Self-Immolative nanoparticles for stimuli-triggered activation, covalent trapping and accumulation of in situ generated small molecule theranostic fragments

Small molecule theranostic agents suffer from fast blood clearance whereas nanoparticle ones are incapable of molecular functions and often nondegradable. We propose to bridge the gap between nanoparticles and small molecule agents based on self-immolative polymers which undergo triggered cascade depolymerization at the chain level. Amphiphilic block copolymers containing side chain-functionalized depolymerizable block self-assemble into micellar nanoparticles. Upon triggering with reactive oxygen species (ROS) and acidic pH, nanoparticles self-immolate into electron-deficient small molecule azaquinone methide (AQM) derivatives, which are capable of efficient addition reactions with biologically relevant nucleophiles.

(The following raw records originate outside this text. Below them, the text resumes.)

(** * coax: the state value function wrapper [V] (coax/_core/value_v.py)

    A shallow embedding of the class [V] and of the pieces of the Python
    runtime, numpy, jax and gym it touches, followed by the properties of
    its constructor defaults, of its two validation hooks, of
    [example_data] and of the call operator.

    Python exceptions are results of an error type, methods thread the
    instance they are called on, and random generators are threaded
    explicitly.  What belongs to other modules (gym spaces, [safe_sample],
    [ProbaDist], the parameters, function state and random keys of
    [BaseFunc], Haiku's transformation of [func]) enters as variables of the
    section the class is modelled in. *)

From Stdlib Require Import List String Ascii ZArith Lia Bool Decimal DecimalString.
Import ListNotations.
Open Scope string_scope.
Open Scope list_scope.

Set Implicit Arguments.

(** ** Python exceptions and fallible computations *)

Module Py.

(** The exception classes that the code raises itself or that the library
    calls it makes raise.  [UserError] stands for any other exception class
    raised from a user supplied callable.  The messages of the exceptions
    raised by [V] itself are kept to the letter; those of library exceptions
    are shortened. *)
Inductive exn : Type :=
| TypeError (msg : string)
| ValueError (msg : string)
| IndexError (msg : string)
| UserError (cls msg : string).

Inductive result (A : Type) : Type :=
| Ok (a : A)
| Raise (e : exn).
Arguments Ok {A} a.
Arguments Raise {A} e.

Definition bind {A B} (m : result A) (k : A -> result B) : result B :=
  match m with
  | Ok a => k a
  | Raise e => Raise e
  end.
(** * DashboardView: the paginated, date-sorted expense feed

    Shallow embedding of [src/components/dashboard-view.tsx].

    The component keeps four [useState] cells ([expenses], [isLoading],
    [page], [hasMore]), reads [token] and [logout] from the auth context and
    defines five callbacks: [loadExpenses], [handleAddExpense],
    [handleUpdateExpense], [handleDeleteExpense] and [handleScroll].

    Every callback is modelled as one atomic transition: the outcome of the
    network call it awaits is an input of the transition (a [Promise] that is
    either resolved with a value or rejected), and everything the callback
    does to the outside world (API calls, [logout], [router.push], toasts,
    [console.error]) is recorded, in order, in a list of [Event]s. *)

From Stdlib Require Import ZArith Lia Ascii.
From stdpp Require Import base tactics option list strings sorting pretty.

Local Open Scope string_scope.
Local Open Scope list_scope.
Local Open Scope Z_scope.

(** ** Data *)

(** Modelled from the spec: the [Expense] type is declared in [@/types],
    which is not part of the sources at hand.  The component reads the fields
    [_id], [description], [category] and [date].  [date] is a calendar date
    that the comparator reads through [new Date(e.date).getTime()]; the field
    below holds that millisecond count.  [amount] is carried along in
    hundredths and never inspected.  A string stands for its sequence of code
    units. *)
Record Expense : Type := {
  _id : string;
  description : string;
  amount : Z;
  category : string;
  date : Z
}.

(** [Omit<Expense, '_id'>], the argument of [handleAddExpense]. *)
Record ExpenseData : Type := {
  new_description : string;
  new_amount : Z;
  new_category : string;
  new_date : Z
}.

Global Instance Expense_eq_dec : EqDecision Expense.
Proof. solve_decision. Defined.

Global Instance ExpenseData_eq_dec : EqDecision ExpenseData.
Proof. solve_decision. Defined.

(** The bearer token of the auth context: a string or [null]. *)
Definition Token : Type := option string.

(** JavaScript truthiness of a token: [null] and the empty string are falsy. *)
Definition truthy (t : Token) : bool :=
  match t with
  | Some s => negb (String.eqb s "")
  | None => false
  end.

(** The settled outcome of an awaited call. *)
Inductive Promise (A : Type) : Type :=
| Resolved (a : A)
| Rejected.
Arguments Resolved {A} a.
Arguments Rejected {A}.

Definition PAGE_SIZE : nat := 10.

(** What the component does to its collaborators. *)
Inductive Event : Type :=
| call_fetchExpenses (token : Token) (page : nat) (pageSize : nat)
| call_addExpense (newExpenseData : ExpenseData) (token : Token)
| call_updateExpense (updatedExpenseData : Expense) (token : Token)
| call_deleteExpense (expenseId : string) (token : Token)
| call_logout
| router_push (path : string)
| toast (title descr : string) (destructive : bool)
| console_error (msg : string).

Global Instance Event_eq_dec : EqDecision Event.
Proof. solve_decision. Defined.

(** ** [Array.prototype.sort]

    The sort is stable: elements that the comparator does not order keep
    their relative position.  For a comparator that is a total preorder the
    stable result is unique, so it is given here by insertion from the right:
    an element is placed in front of the first element it does not have to
    follow.  [sort] works in place, but the component only ever sorts an
    array it has just built ([[...prev, ...data]], [[newExpense, ...prev]],
    [prev.map(...)]), so the previous state is never touched and a function
    from lists to lists loses nothing. *)
Section ArraySort.
Context {A : Type} (cmp : A → A → Z).

Fixpoint sort_insert (x : A) (l : list A) : list A :=
  match l with
  | [] => [x]
  | y :: l' => if cmp x y <=? 0 then x :: y :: l' else y :: sort_insert x l'
  end.

Fixpoint Array_sort (l : list A) : list A :=
  match l with
  | [] => []
  | x :: l' => sort_insert x (Array_sort l')
  end.
End ArraySort.

(** [(a, b) => new Date(b.date).getTime() - new Date(a.date).getTime()] *)
Definition byDateDesc (a b : Expense) : Z := date b - date a.

(** The comparison [sort()] uses when it is given no comparator: strings are
    compared code unit by code unit. *)
Definition defaultCompare (x y : string) : Z :=
  match String.compare x y with
  | Lt => -1
  | Eq => 0
  | Gt => 1
  end.

(** [[...new Set(xs)]]: the distinct elements in order of first occurrence. *)
Definition Set_add {A} `{EqDecision A} (acc : list A) (x : A) : list A :=
  if decide (x ∈ acc) then acc else acc ++ [x].

Definition new_Set {A} `{EqDecision A} (xs : list A) : list A :=
  foldl Set_add [] xs.

(** ** Component state *)

(** The four [useState] cells. *)
Record Cells : Type := {
  expenses : list Expense;
  isLoading : bool;
  page : nat;
  hasMore : bool
}.

(** What the memoised [loadExpenses] closes over.  Its dependency array is
    [[token, logout, router]]: the callback is rebuilt only when one of those
    changes, so the [page] and [hasMore] it reads are the ones of the render
    in which it was last rebuilt. *)
Record Captured : Type := {
  c_token : Token;
  c_page : nat;
  c_hasMore : bool
}.
(** C3. On byte values the [xor] helper is the bitwise exclusive or; the
    payload that the frame decoder unmasks has the announced length and at
    every index [i] the masked byte xor-ed with the key byte at [i mod 4];
    and that payload is what a masked Text frame delivers to the
    application. *)
Theorem xor_unmasking :
  (forall a k, a < 256 -> k < 256 -> xor a k = Ok (N.lxor a k)) /\
  (forall masked key payload_len,
      List.length key = 4%nat ->
      (N.to_nat payload_len <= List.length masked)%nat ->
      exists unmasked,
        unmask masked key payload_len = Ok unmasked /\
        List.length unmasked = N.to_nat payload_len /\
        forall i, (i < N.to_nat payload_len)%nat ->
          Byte.to_N (nth i unmasked x00) =
          N.lxor (Byte.to_N (nth i masked x00))
                 (Byte.to_N (nth (i mod 4) key x00))) /\
  (forall w one two key masked c queue,
      HTTPWSProtocol.parser (World.protocol w)
        = WebSocket_parser INITIAL_BYTES ->
      Byte.to_N one mod 16 = 1 ->
      128 <= Byte.to_N two <= 253 ->
      List.length key = 4%nat ->
      (N.to_nat (Byte.to_N two - 128) <= List.length masked)%nat ->
      HTTPWSProtocol.asgi_connection (World.protocol w) = Some c ->
      (c < List.length (World.connections w))%nat ->
      ASGIConnection.state (connection c w) <> ASGIConnectionState.CLOSED ->
      ASGIConnection.app_queue (connection c w) = Some queue ->
      ASGIConnection.app_queue
        (connection c (fst (parse_frame (one :: two :: key ++ masked) w))) =
      Some (queue ++
            [websocket_receive
               (Some (decode_latin1
                        (map (fun i => byte_xor (nth i masked x00)
                                                (nth (i mod 4) key x00))
                             (seq 0 (N.to_nat (Byte.to_N two - 128))))))
               None])).
Proof.
  split; [exact xor_lxor | split].
  - intros masked key payload_len Hk Hd.
    eexists. split; [apply unmask_xor; assumption |].
    split; [now rewrite length_map, length_seq |].
    intros i Hi.
    rewrite (nth_indep _ x00
               (byte_xor (nth 0 masked x00) (nth (0 mod 4) key x00)))
      by now rewrite length_map, length_seq.
    rewrite (map_nth (fun i => byte_xor (nth i masked x00)
                                        (nth (i mod 4) key x00))
                     (seq 0 (N.to_nat payload_len)) 0%nat i).
    rewrite seq_nth by exact Hi. cbn [plus].
    unfold byte_xor. apply to_N_byte_of_N, lxor_byte; apply to_N_byte.
  - intros w one two key masked c queue Hp Hone Htwo Hkey Hm Hc Hlt Hs Hq.
    apply (text_frame_delivered w one two key masked c queue); assumption.
Qed.

(** Once the connection is closed a message put on its queue is
    dropped. *)
Lemma put_message_closed w c message :
  ASGIConnection.state (connection c w) = ASGIConnectionState.CLOSED ->
  put_message c message w = (w, Ok tt).
Proof.
  intros H. unfold put_message, bind, gets, ret, Ok. cbv beta iota.
  now rewrite H.
Qed.

(** [on_connection_complete], which [send] calls on a closed connection
    only, leaves every queue as it is. *)
Lemma on_connection_complete_keeps_queues w c :
  ASGIConnection.state (connection c w) = ASGIConnectionState.CLOSED ->
  World.connections (fst (on_connection_complete c w)) = World.connections w.
Proof.
  intros H. unfold on_connection_complete.
  unfold bind at 1. unfold gets at 1. unfold Ok at 1. cbv beta iota.
  destruct (ASGIConnection.kind (connection c w)); [| reflexivity].
  rewrite (bind_ok _ _ _ _ _ (put_message_closed w c http_disconnect H)).
  unfold on_response_complete, the_protocol, bind, gets, Ok.
  cbv beta iota.
  now destruct (negb (HTTPWSProtocol.keep_alive (World.protocol w))).
Qed.
End AcceptedHeader.

(** ** The code on concrete inputs *)

(** *** The vectors of the tests *)

Example sha1_abc :
  Sha1.digest (B "abc") =
  frame_of [169; 153; 62; 54; 71; 6; 129; 106; 186; 62; 37; 113; 120; 80;
            194; 108; 156; 208; 216; 157].
Proof. vm_compute. reflexivity. Qed.

Example sha1_empty :
  Sha1.digest [] =
  frame_of [218; 57; 163; 238; 94; 107; 75; 13; 50; 85; 191; 239; 149; 96;
            24; 144; 175; 216; 7; 9].
Proof. vm_compute. reflexivity. Qed.

Example b64encode_vectors :
  Base64.b64encode (B "f") = B "Zg==" /\
  Base64.b64encode (B "fo") = B "Zm8=" /\
  Base64.b64encode (B "foo") = B "Zm9v" /\
  Base64.b64encode (B "foobar") = B "Zm9vYmFy".
Proof. vm_compute. repeat split. Qed.

(** [test_parse_headers] *)
Example test_parse_headers :
  let p := fst (parse_headers (lib := example_lib) REQUEST_HEADERS
                              HTTPParser.init) in
  HTTPParser.http_version p = Some "HTTP/1.1"%string /\
  HTTPParser.http_method p = Some "GET"%string /\
  HTTPParser.headers p
    = [(B "Host", B "localhost:8000"); (B "Connection", B "keep-alive")] /\
  HTTPParser.is_complete p = true.
Proof. vm_compute. repeat split. Qed.

(** [test_parse_headers_chunked]: one byte at a time. *)
Example test_parse_headers_chunked :
  let p := fst (feed (lib := example_lib) (map (fun b => [b]) REQUEST_HEADERS)
                     HTTPParser.init) in
  HTTPParser.http_version p = Some "HTTP/1.1"%string /\
  HTTPParser.http_method p = Some "GET"%string /\
  HTTPParser.headers p
    = [(B "Host", B "localhost:8000"); (B "Connection", B "keep-alive")] /\
  HTTPParser.is_complete p = true.
Proof. vm_compute. repeat split. Qed.

(** [test_parse_upgrade_header] and [test_parse_invalid_upgrade_header] *)
Example test_parse_upgrade_header :
  let p := fst (parse_headers (lib := example_lib) UPGRADE_REQUEST_HEADERS
                              HTTPParser.init) in
  HTTPParser.should_upgrade p = Some true /\
  HTTPParser.upgrade_header p = Some (B "Upgrade", B "websocket").
Proof. vm_compute. repeat split. Qed.

Example test_parse_invalid_upgrade_header :
  let p := fst (parse_headers (lib := example_lib)
                              INVALID_UPGRADE_REQUEST_HEADERS
                              HTTPParser.init) in
  HTTPParser.should_upgrade p = Some false /\
  HTTPParser.upgrade_header p = None.
Proof. vm_compute. repeat split. Qed.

By taking advantage of this feature, we achieve stimuli-activatable 19F NMR/MR imaging and 19F/1H dual-modality MR imaging. Upon cellular uptake, AQMs generated during depolymerization react with intracellular thiol-relevant substrates including GSH and thiol-containing proteins. Starting from self-immolative nanoparticles functionalized with DOTA-Gd, we demonstrate unprecedented long-term in vivo 1H MR imaging of tumor-bearing mice via the in situ covalent trapping strategy.